If I had visited Euharlee in my digital days, I would have way more pictures of the bridge from different angles.  I would have pictures of the grounds and surrounding areas.  And, I would have pictures of the small museum, both inside and out.  But, in the days of 35mm photography when I had to buy film, then pay for the processing of each picture I took, I was a little more frugal about what I shot, particularly with inside pictures.  So, my stop at Sixes Road Mill and the images I have from there are a bit . . . hmm . . . shall we say . . . extravagant.  I apparently really wanted to be sure I got a good photo of Sixes Road Mill, because I took two pictures at the end of one roll.  Then I shot a whole roll of 24, out of which I managed to squeeze a 25th image.  Then I came by the next day as we were heading north and added another six photographs with better sunlight.  That adds up to 33 photos.  In and of itself, that would not necessarily be unusual, except in this case they are somewhat all the same image.  Sixes Road Mill sits on private property, so it is not accessible to go exploring from different angles, or up close.  Basically, you get to take pictures from the road, which I did . . . and did . . . and did.  At the time, I even had no idea what its story might be, although, as it turns out, it is fairly significantly tied into Cherokee history.  On this day (March 2, 2000) it was just something picturesque. 

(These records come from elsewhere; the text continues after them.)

(** * Schema-driven validation, sanitisation and migration engine

    A shallow embedding of [src/utils/validator.js] (validateData,
    validateObjectAgainstSchema, sanitizeData), [src/schemas/index.js]
    (the schema registry) and [src/utils/migrations.js] (applyDefaults,
    migrateDocument, migrateCollection, getMigrationStatus), together with
    the character, dialogue and environment schema tables.

    Modelling conventions, used throughout:
    - a JavaScript value that can occur in a JSON request body or in a stored
      document is a [JS.Value]; [undefined] is the absence of a value and is
      rendered by [None] wherever the code reads a property;
    - a number is an integer that a JavaScript number holds exactly (of
      magnitude below 2^53), so that [String(n)] is its decimal rendering; a
      string is a sequence of UTF-16 code units below 256, one character of
      the Rocq string per code unit, so that [value.length] is
      [String.length];
    - a JavaScript object is an association list in insertion order;
      reading a property of a payload or of a stored document is an
      own-property read. The members that every object inherits from
      [Object.prototype] are written out where the code can reach them
      through a key taken from the data: the call [data.hasOwnProperty(..)]
      of the validator and the [versions] object of [getMigrationStatus].
      The registry is looked up by own key, which is what [schemas[type]]
      gives for every type that is not the name of such a member
      ([JS.inherited]);
    - the document store is a finite map from collection names to finite
      maps from document ids to documents. *)

From stdpp Require Import gmap strings list fin_maps pretty sorting.
From Stdlib Require Import ZArith Lia.

Open Scope string_scope.
Open Scope list_scope.
Set Warnings "-register-all".

(* ===================================================================== *)
(** ** JavaScript values and objects                                      *)
(* ===================================================================== *)

Module JS.

Inductive Value : Type :=
| JNull
| JBool (b : bool)
| JNum (n : Z)
| JStr (s : string)
| JArr (items : list Value)
| JObj (props : list (string * Value)).

(** An object literal: its own enumerable properties, in insertion order. *)
Definition Obj : Type := list (string * Value).

(** Result of an evaluation that may raise a [TypeError]. *)
Inductive Completion (A : Type) : Type :=
| Normal (a : A)
| TypeError.
Arguments Normal {A} a.
Arguments TypeError {A}.

(** [o[k]]: [None] stands for [undefined]. *)
Fixpoint get (o : Obj) (k : string) : option Value :=
  match o with
  | [] => None
  | (k', v) :: o' => if String.eqb k' k then Some v else get o' k
  end.

(** [Object.prototype.hasOwnProperty.call(o, k)]: [o] has an own property
    called [k]. *)
Definition has (o : Obj) (k : string) : bool :=
  existsb (fun e => String.eqb (fst e) k) o.

(** [o[k] = v]: an existing key keeps its position, a new key goes last. *)
Definition set (k : string) (v : Value) (o : Obj) : Obj :=
  if has o k
  then map (fun e => if String.eqb (fst e) k then (k, v) else e) o
  else o ++ [(k, v)].

(** [delete o[k]] *)
Definition remove (k : string) (o : Obj) : Obj :=
  List.filter (fun e => negb (String.eqb (fst e) k)) o.

(** [Object.keys(o)] *)
Definition keys (o : Obj) : list string := map fst o.

(** [{ ...o, ...patch }] on top of [o]: every entry of [patch] is assigned
    in order. *)
Definition assign (o patch : Obj) : Obj :=
  fold_left (fun acc e => set (fst e) (snd e) acc) patch o.

(** Truthiness, as used by [||], [&&] and [if]. *)
Definition truthy (v : Value) : bool :=
  match v with
  | JNull => false
  | JBool b => b
  | JNum n => negb (Z.eqb n 0)
  | JStr s => negb (String.eqb s "")
  | JArr _ | JObj _ => true
  end.

Definition joinWith (sep : string) (l : list string) : string :=
  match l with
  | [] => ""
  | x :: xs => fold_left (fun acc y => acc +:+ sep +:+ y) xs x
  end.

(** [String(v)], the conversion applied by template literals and by
    property keys. A number is an integer of magnitude below 2^53, which
    [String] renders in plain decimal notation (the exponent notation
    starts at 10^21); numbers with a fractional part are outside the
    values modelled. Inside [Array.prototype.join] a [null] element is
    rendered as the empty string. *)
Fixpoint toString (v : Value) : string :=
  match v with
  | JNull => "null"
  | JBool true => "true"
  | JBool false => "false"
  | JNum n => pretty n
  | JStr s => s
  | JArr items =>
      joinWith ","
        (map (fun x => match x with JNull => "" | _ => toString x end) items)
  | JObj _ => "[object Object]"
  end.

(** Element [key] of an array-like list: [key] must be the canonical
    decimal rendering of an index in range. *)
Fixpoint atIndex {A : Type} (i : nat) (l : list A) (key : string) : option A :=
  match l with
  | [] => None
  | x :: l' => if String.eqb (pretty i) key then Some x else atIndex (S i) l' key
  end.

Fixpoint chars (s : string) : list Value :=
  match s with
  | EmptyString => []
  | String c s' => JStr (String c EmptyString) :: chars s'
  end.

(** [v[key]] for an arbitrary value [v]: reading a property of [null]
    raises a TypeError; primitives and arrays expose [length] and their
    indices where they have them. *)
Definition getProp (v : Value) (key : string) : Completion (option Value) :=
  match v with
  | JNull => TypeError
  | JObj props => Normal (get props key)
  | JArr items =>
      if String.eqb key "length" then Normal (Some (JNum (Z.of_nat (length items))))
      else Normal (atIndex 0 items key)
  | JStr s =>
      if String.eqb key "length" then Normal (Some (JNum (Z.of_nat (String.length s))))
      else Normal (atIndex 0 (chars s) key)
  | JNum _ | JBool _ => Normal None
  end.

(** [=== undefined || === null] *)
Definition nullish (v : option Value) : bool :=
  match v with
  | None | Some JNull => true
  | _ => false
  end.

(** [=== undefined || === null || === ''] *)
Definition blank (v : option Value) : bool :=
  match v with
  | None | Some JNull => true
  | Some (JStr s) => String.eqb s ""
  | _ => false
  end.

As I was researching this page through the Internet, I discovered Sixes Mill is the site of one of the earliest settlements in north Georgia.  The mill that stands today was rebuilt between 1878 and 1880, but there is much more to the story.  From Wikipedia (,_Georgia) . . .

"Sixes is an unincorporated community in western Cherokee County, Georgia, United States, located about three miles west of Holly Springs and near the eastern shore of current-day Lake Allatoona. The community is located in the Georgia Gold Belt, which runs southwest to northeast along the southern edge of the Blue Ridge mountains. The Sixes Gold Mine, a now-defunct gold mine dating back to the early 19th century, was located just to the northwest. In addition, the community is home to the Sixes Mill, which was originally built around 1820 by early gold prospectors and later rebuilt around 1880. The mill has been well-preserved and is still located off Sixes Road. There are two theories on how Sixes derived its name. The first theory attributes the name to Fort Hinar Sixes, a Cherokee Indian removal fort that was located in the area along the infamous Trail of Tears. The second theory holds that the name is derived from an old Cherokee village that was located near the Etowah River named "Sutali" — the Cherokee word for the number six. Sixes also lent its name to Fort Sixes, an 1830s US Army fort that served as a removal collection point for Cherokee prior to the Trail of Tears. Sutallee, a community that sits on the opposite side of the Etowah River (now Lake Allatoona) in western Cherokee County, also derives its name from this Native American village." 


From ( . . .

"Perhaps as early as 1819 a group of white gold miners lived on or near the site of Sixes Mill. Although no mention exists that they were mining gold, it is very likely that they were. This was at the southern end of the gold belt that runs through Dukes Creek. In 1830 federal troops reported an established community of settlers. It is possible that a mill existed on this site at this time." 

"After the gold land lottery (1832-33) a mill was constructed to serve the needs of the local farmers. The mill survived the Civil War, and in 1878 the Marietta and North Georgia Railroad began to build a railroad through the county from Knoxville to Marietta. It was during this time that the mill was almost entirely reconstructed, including the addition of the iron mill wheel." 

If you have visited any of my Cherokee history pages you might already know that Georgia had held a land lottery to grant properties located within the Cherokee Nation to Georgia citizens, years before it actually had any rights, even fraudulent (see the New Echota Scrapbook Photos page), to the land being distributed.